Note: For the first assignment for my summer Multimedia Journalism task I was tasked with writing a print story (and taking pictures) on an event. Though this happened over six weeks ago, now that the class is over, I get to post it.
Actor Kaitee Treadway is on a mission. Clad in full colonial-era garb and armed with her puppet, Samuel, she sits in a corner of the pier off the Boston Tea Party Museum. When she spots her mark – a young child looking lost – she makes her move. “Hello!” She calls out in a sing-song voice. “What’s your name?” If the child answers, they’re asked, “have you heard about the events happening lately in Boston?” The script varies from there, but it always ends with the child and puppet brainstorming how best to protest British taxation.

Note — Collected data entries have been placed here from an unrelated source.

(* ===== verification/TableIter.v ===== *)
(** The length operator and the traversal of tables, [luaH_getn], [luaH_next]
    of [VM/src/ltable.cpp] and [lua_rawiter] of [VM/src/lapi.cpp]. *)
From stdpp Require Import sets sorting relations.
From S2P Require Import Prelude Word Double LuaApi Arith Compare Key TableNode Table TableSpec.
From S2P Require Import TableResize TableRehash TableMap.
Open Scope Z_scope.
Open Scope outcome_scope.

Section Length.
Context `{VecSize, Target}.

(** The value at the index [i] of the array, from 1. *)
Definition at_index (t : LuaTable) (i : Z) : TValue := slot_value t (ArraySlot (Z.to_nat (i - 1))).

Lemma read_array_in {A} t i (k : TValue -> outcome A) :
  0 <= i < sizearray t -> read_array t i k = k (at_index t (i + 1)).
Proof.
  intros Hi. unfold read_array, at_index, slot_value. rewrite (proj2 (Z.ltb_ge _ _)) by lia.
  rewrite Z.add_simpl_r. destruct (array t !! Z.to_nat i) eqn:E; [done|].
  apply lookup_ge_None in E. unfold sizearray in Hi. lia.
Qed.

Lemma get_at_index t i :
  wf_table t -> 1 <= i <= sizearray t -> get t (akey i) = at_index t i.
Proof.
  intros Hwf Hi. pose proof (wt_asize _ Hwf) as Ha. pose proof Ha as Ha'. rewrite MAXSIZE_eq in Ha'.
  unfold get. rewrite luaH_get_akey by (unfold in_s; lia).
  rewrite luaH_getnum_generic, in_array_spec by (try done; unfold in_s; lia).
  by rewrite (proj2 (Z.leb_le _ _)), (proj2 (Z.leb_le _ _)) by lia.
Qed.

(** The index behind the array holds nothing: the boundary invariant. *)
Lemma get_boundary t : wf_table t -> get t (akey (sizearray t + 1)) = LNil.
Proof.
  intros Hwf. pose proof (wt_asize _ Hwf) as Ha. rewrite MAXSIZE_eq in Ha.
  assert (0 <= sizearray t) by (unfold sizearray; lia).
  unfold get. pose proof (luaH_get_finds t (akey (sizearray t + 1)) Hwf) as Hf.
  destruct (luaH_get _ _) as [s|]; [|done]. destruct Hf as (k & Hk & E); [apply akey_valid; lia|].
  apply akey_norm in E as ->; [|lia|lia]. destruct s as [i|j].
  - destruct Hk as [Hi E]. apply akey_inj in E; unfold in_s; lia.
  - exfalso. apply (wt_split _ Hwf j (sizearray t + 1)); [lia|done].
Qed.

(** A boundary of the array. *)
Definition border (t : LuaTable) (n : Z) : Prop :=
  0 <= n <= sizearray t /\ (n = 0 \/ at_index t n <> LNil) /\
  (n = sizearray t \/ at_index t (n + 1) = LNil).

Treadway (and Samuel) are one of the over 20 stations aimed at engaging all age groups that are put up during Revelry at Griffin’s Wharf, a special event taking place the week of July Fourth and hosted by the Boston Tea Party Museum. Normally, the museum leads costumed guided tours through their replica merchant ships and tea rooms. But on Revelry, instead of being guided, visitors are set free to interact with dozens of cast members and try activities from knot tying, to Colonial-era games. To encourage participation, a scavenger hunt is handed out with a small prize – a button reading “Huzzah!” – promised upon completion. It offers initial motivation, but many visitors get caught up and never bother to finish.
Engaging with visitors is what actor Armando Rivera lives for. “The best part is… that moment when people make that connection… when the whole story comes together for them,” he says. “And you’ve done it, you’ve combined theater and education.”
For all the actors, Revelry is their favorite time of year, because it offers a unique chance to make that connection with visitors. Actors are are able to deviate from scripts and focus on their own personal passions. Rivera and actor Christopher S. Davis share an interest in Colonial economics, and at Revelry they play rival tea merchants who walk visitors through the economic implications of the Tea Party. It seems a mundane detail, but leading a visitor through calculating what it would mean to a Colonial sailor – who made an average £2 a month – to have £10,000 of tea destroyed in a matter of hours makes the historical context much clearer.
The biggest obstacle to actors is the weather. The draw of the museum is the replicas of the actual ships the Tea Party took place on, and they are outdoors, floating in the Fort Point Channel. During Revelry there’s heat to contend with, but Davis recalls giving one tour in winter when the harbor was frozen over. “We’re throwing the tea over…and it just bounces on the ice.”
Davis slips into his historical character, affecting a tremulous accent to proclaim, “We’ll make ice tea tonight!” before returning to his modern self with a smile. “It’s fun. You try to make it fun.”
And on a beautiful July night, with the museum filled with over a hundred visitors buying tricorn hats and laughing as they toss canvas bags marked “TEA” over the sides of the replica ships, it seems that, at least for this year’s Revelry, they have succeeded.